Joann Vega and two other executives at the now-closed Discovery Creemos Academy charter school knew they were in financial trouble during the 2016-17 academic year.

Enrollment was falling at the K-8 Goodyear charter school, and there were concerns about keeping teachers employed and classrooms open for students.

The three orchestrated an enrollment-inflation scheme to keep $2.5 million in state and federal tax dollars flowing into the school from 2016 to 2018, court records show.

Eventually, they were caught and each admitted to the fraud.

Vega on Wednesday became the second school executive sentenced in the case. Maricopa County Superior Court Judge Jay Ryan Adleman ordered Vega to serve four months in Maricopa County Jail and five years of supervised probation after her release.

Vega, according to court records, suggested the school use “placeholder students” to inflate the school’s enrollment. The hope was that the made-up students would eventually be replaced by real students, but that never happened.
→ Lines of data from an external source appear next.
Lemma start_inv seed sid epoch cert pem ini hello :
  Initiator_start seed sid epoch cert pem = Ok (ini, hello) ->
  exists s, seed = Some s /\ ini = mkInitiator (mkHandshake s (x25519_public s)) sid cert /\
    hc_client_eph hello = x25519_public s /\
    sign pem (client_transcript sid epoch (x25519_public s)) = Ok (hc_sig hello).
Proof.
  unfold Initiator_start, Handshake_new. destruct seed as [s|]; simpl; [|done].
  destruct (sign _ _) as [sg|] eqn:Es; [|done]. intros ?; simplify_eq. by exists s.
Qed.

End HandshakeLemmas.

(** ** Properties *)

(** A run of either end: what the agent started, what the coordinator answered. *)
Record Started := mkStarted { st_sid : bytes; st_epoch : u64; st_cert : bytes; st_ini : Initiator; st_hello : HelloContent }.
Record Responded := mkResponded {
  rp_sid : bytes; rp_epoch : u64; rp_client_eph : bytes; rp_client_sig : bytes; rp_agent_key : bytes; rp_cert : bytes; rp_resp : ServerResponse
}.
Definition started `{Crypto} (agent_pem : string) (a : Started) : Prop :=
  exists seed, Initiator_start seed (st_sid a) (st_epoch a) (st_cert a) agent_pem = Ok (st_ini a, st_hello a).
Definition responded `{Crypto} (ca_pem : string) (r : Responded) : Prop :=
  exists seed, respond seed (rp_sid r) (rp_epoch r) (rp_client_eph r) (rp_client_sig r) (rp_agent_key r) (rp_cert r) ca_pem = Ok (rp_resp r).

(** Unforgeability, for one signature: if it verifies, its message was signed in a run. *)
Definition client_sig_genuine `{Crypto} (agent_pem : string) (as_ : list Started) (msg sig : bytes) : Prop :=
  ecdsa_verify (ecdsa_public agent_pem) msg sig = true ->
  exists a, a ∈ as_ /\ msg = client_transcript (st_sid a) (st_epoch a) (hc_client_eph (st_hello a)).
Definition server_sig_genuine `{Crypto} (ca_pem : string) (rs : list Responded) (msg sig : bytes) : Prop :=
  ecdsa_verify (ecdsa_public ca_pem) msg sig = true ->
  exists r, r ∈ rs /\ msg = server_transcript (rp_sid r) (rp_client_eph r) (sr_server_eph (rp_resp r)).

(** The fields of a run fit the length prefix of the transcripts. *)
Definition short_run (r : Responded) : Prop := short (rp_sid r) /\ short (rp_client_eph r) /\ short (sr_server_eph (rp_resp r)).

Lemma Initiator_finish_inv `{Crypto} ini server_eph sig ca_key ks :
  Initiator_finish ini server_eph sig ca_key = Ok ks ->
  ecdsa_verify ca_key (server_transcript (ini_sid ini) (hs_public (ini_eph ini)) server_eph) sig = true /\
  derive (ini_eph ini) server_eph (session_binding (ini_sid ini) (hs_public (ini_eph ini)) server_eph (ini_cert_der ini)) = Ok ks.
Proof.
  unfold Initiator_finish. destruct (verify_sig _ _ _) as [[]|] eqn:Ev; [|done]. apply verify_sig_Ok in Ev as (_ & _ & Hv).
  destruct (derive _ _ _) as [k|]; [|done]. by intros [= ->].
Qed.

Lemma x25519_short `{CryptoLaws} s : short (x25519_public s).
Proof. unfold short. rewrite x25519_public_length. done. Qed.

(** C9. Agreement.  The agent started [a]; the coordinator answered the hellos [rs]; what
    either end was sent is arbitrary, except that the signatures it checks are not forged.
    If the agent finishes, one of the coordinator's answers has its session id and both
    ephemerals, and when that answer was for the agent's certificate both ends hold the same
    keys.  If the coordinator answered a hello under the agent's key, the agent had started a
    handshake with that session id, epoch and ephemeral. *)
Theorem handshake_agreement `{CryptoLaws} agent_pem ca_pem (as_ : list Started) (rs : list Responded) a server_eph server_sig ks :
  Forall (started agent_pem) as_ -> Forall (responded ca_pem) rs -> a ∈ as_ ->
  Forall (fun a => short (st_sid a)) as_ -> Forall short_run rs -> short server_eph ->
  server_sig_genuine ca_pem rs (server_transcript (ini_sid (st_ini a)) (hs_public (ini_eph (st_ini a))) server_eph) server_sig ->
  (Initiator_finish (st_ini a) server_eph server_sig (ecdsa_public ca_pem) = Ok ks ->
   exists r, r ∈ rs /\ rp_sid r = st_sid a /\ rp_client_eph r = hc_client_eph (st_hello a) /\ sr_server_eph (rp_resp r) = server_eph /\
     (rp_cert r = st_cert a -> sr_keys (rp_resp r) = ks)) /\
  (forall r, r ∈ rs -> rp_agent_key r = ecdsa_public agent_pem ->
   client_sig_genuine agent_pem as_ (client_transcript (rp_sid r) (rp_epoch r) (rp_client_eph r)) (rp_client_sig r) ->
   exists a, a ∈ as_ /\ st_sid a = rp_sid r /\ st_epoch a = rp_epoch r /\ hc_client_eph (st_hello a) = rp_client_eph r).
Proof.
  rewrite !Forall_forall. intros Has Hrs Ha Hsid Hshort Hse Hgen. split.
  - destruct (Has a Ha) as (seed & (s & _ & Hini & Hce & _)%start_inv). rewrite Hce. pose proof (Hsid a Ha).
    rewrite Hini in Hgen |- *. intros [Hv Hd]%Initiator_finish_inv. simpl in Hgen, Hv, Hd.
    destruct (Hgen Hv) as (r & Hr & Hm). destruct (Hshort r Hr) as (H1' & H2' & H3').
    apply server_transcript_inj in Hm as (Es & Ec & Ee); try done; [|apply x25519_short]. exists r. do 4 (split; [done|]). intros Hc.
    destruct (Hrs r Hr) as (rseed & (_ & t & _ & Ht & _ & Hk)%respond_inv). rewrite Ht in Ee. rewrite Hc, <- Es, <- Ec, derive_comm, <- Ee in Hk.
    rewrite Hk in Hd. by injection Hd.
  - intros r Hr Hkey Hg. destruct (Hrs r Hr) as (rseed & (Hv & _)%respond_inv). rewrite Hkey in Hv. apply verify_sig_Ok in Hv as (_ & _ & Hv).
    destruct (Hg Hv) as (b & Hb & Hm). exists b. split; [done|]. destruct (Has b Hb) as (bseed & (s & _ & _ & Hce & _)%start_inv).
    destruct (Hshort r Hr) as (H1' & H2' & _). rewrite Hce in Hm |- *.
    apply client_transcript_inj in Hm as (-> & -> & ->); try done; [by apply Hsid|apply x25519_short].
Qed.

(** Honest messages delivered unaltered: the agent finishes with the coordinator's keys. *)
Lemma finish_of_respond `{CryptoLaws} aseed cseed sid epoch cert agent_pem ca_pem ini hello resp :
  Initiator_start aseed sid epoch cert agent_pem = Ok (ini, hello) ->
  respond cseed sid epoch (hc_client_eph hello) (hc_sig hello) (ecdsa_public agent_pem) cert ca_pem = Ok resp ->
  Initiator_finish ini (sr_server_eph resp) (sr_sig resp) (ecdsa_public ca_pem) = Ok (sr_keys resp).
Proof.
  intros (s & -> & -> & Hce & _)%start_inv (_ & t & -> & Hse & Hsg & Hd)%respond_inv.
  rewrite Hce, Hse in *. unfold Initiator_finish. simpl.
  rewrite (verify_sign _ _ _ Hsg), derive_comm, Hd. done.
Qed.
Vega denies she was the mastermind behind the fraud but admitted to participating in it. 

Mary Harriss, an assistant attorney general, was seeking a 3 ½ year sentence for Vega, saying the scheme “would not have been accomplished if all three (defendants) had not worked together.” 

Vega’s attorney, Ariel Jeter, asked that her client only be sentenced to probation, adding that her boss, school CEO Daniel Hughes, pressured her into participating.

The judge said Vega needed to serve time behind bars because the fraud “did damage to other students in every corner of the state.”

But he noted there were several mitigating factors warranting a lesser sentence, including Vega having no criminal record and that she cooperated with the Attorney General’s Office.

Vega also brought $1,500 to court as an initial installment for restitution of the $2.5 million the school fraudulently received. She and the two other executives agreed to repay that amount as part of their plea deals.

Hughes is scheduled to be sentenced Nov. 16. He faces a presumptive sentence of five years in prison. 

Adelman last week sentenced Harold Cadiz, the school principal, to 3 ¾ years in prison.

The Attorney General’s Office found that the three began the scheme after enrollment had dropped by 191 students to 461 kids in 2017. 

Cadiz created fraudulent student and family information and Vega then entered those records into a registration portal with the Arizona Department of Education, according to the Attorney General’s Office.

The fraud continued into the next year, when Hughes directed Cadiz to create 150 “Casper kinders,” a reference to ghost students named for the comic book character. At one point, the school had reported 453 fake students, records show.

Hughes and Cadiz had no experience running a school prior to taking over Discovery Creemos in 2015, records show. Neither one had a college degree, and they had previously provided janitorial service to the school, also called the Bradley Academy. Vega has a high school education.

The Arizona State Board for Charter Schools, which regulates the state’s 500-plus charter schools, in June 2017 unanimously agreed to allow Discovery Creemos to continue operating for at least 20 more years despite concerns about the school’s academic and financial performance.

A few months before Discovery Creemos Academy closed in January of 2018, Hughes assured the Charter Board that he would turn around the school. Discovery Creemos shut its doors after its 100th day of classes, essentially assuring it would get as much state money as possible before it closed.

The Charter Board issued a statement Wednesday saying “justice has been served.”

The Charter Board, following the failure of Discovery Creemos, sought and obtained legislative approval to close charter schools with poor finances.

“This expansion of our authority will help the board ensure that all charter schools in our portfolio are not only academically and operationally sound, but also financially stable,” the board’s statement said.

Records recently obtained by The Arizona Republic show the Charter Board has placed at least 87 schools on “intervention,” the first step toward disciplining and potentially shutting down a school because of financial problems.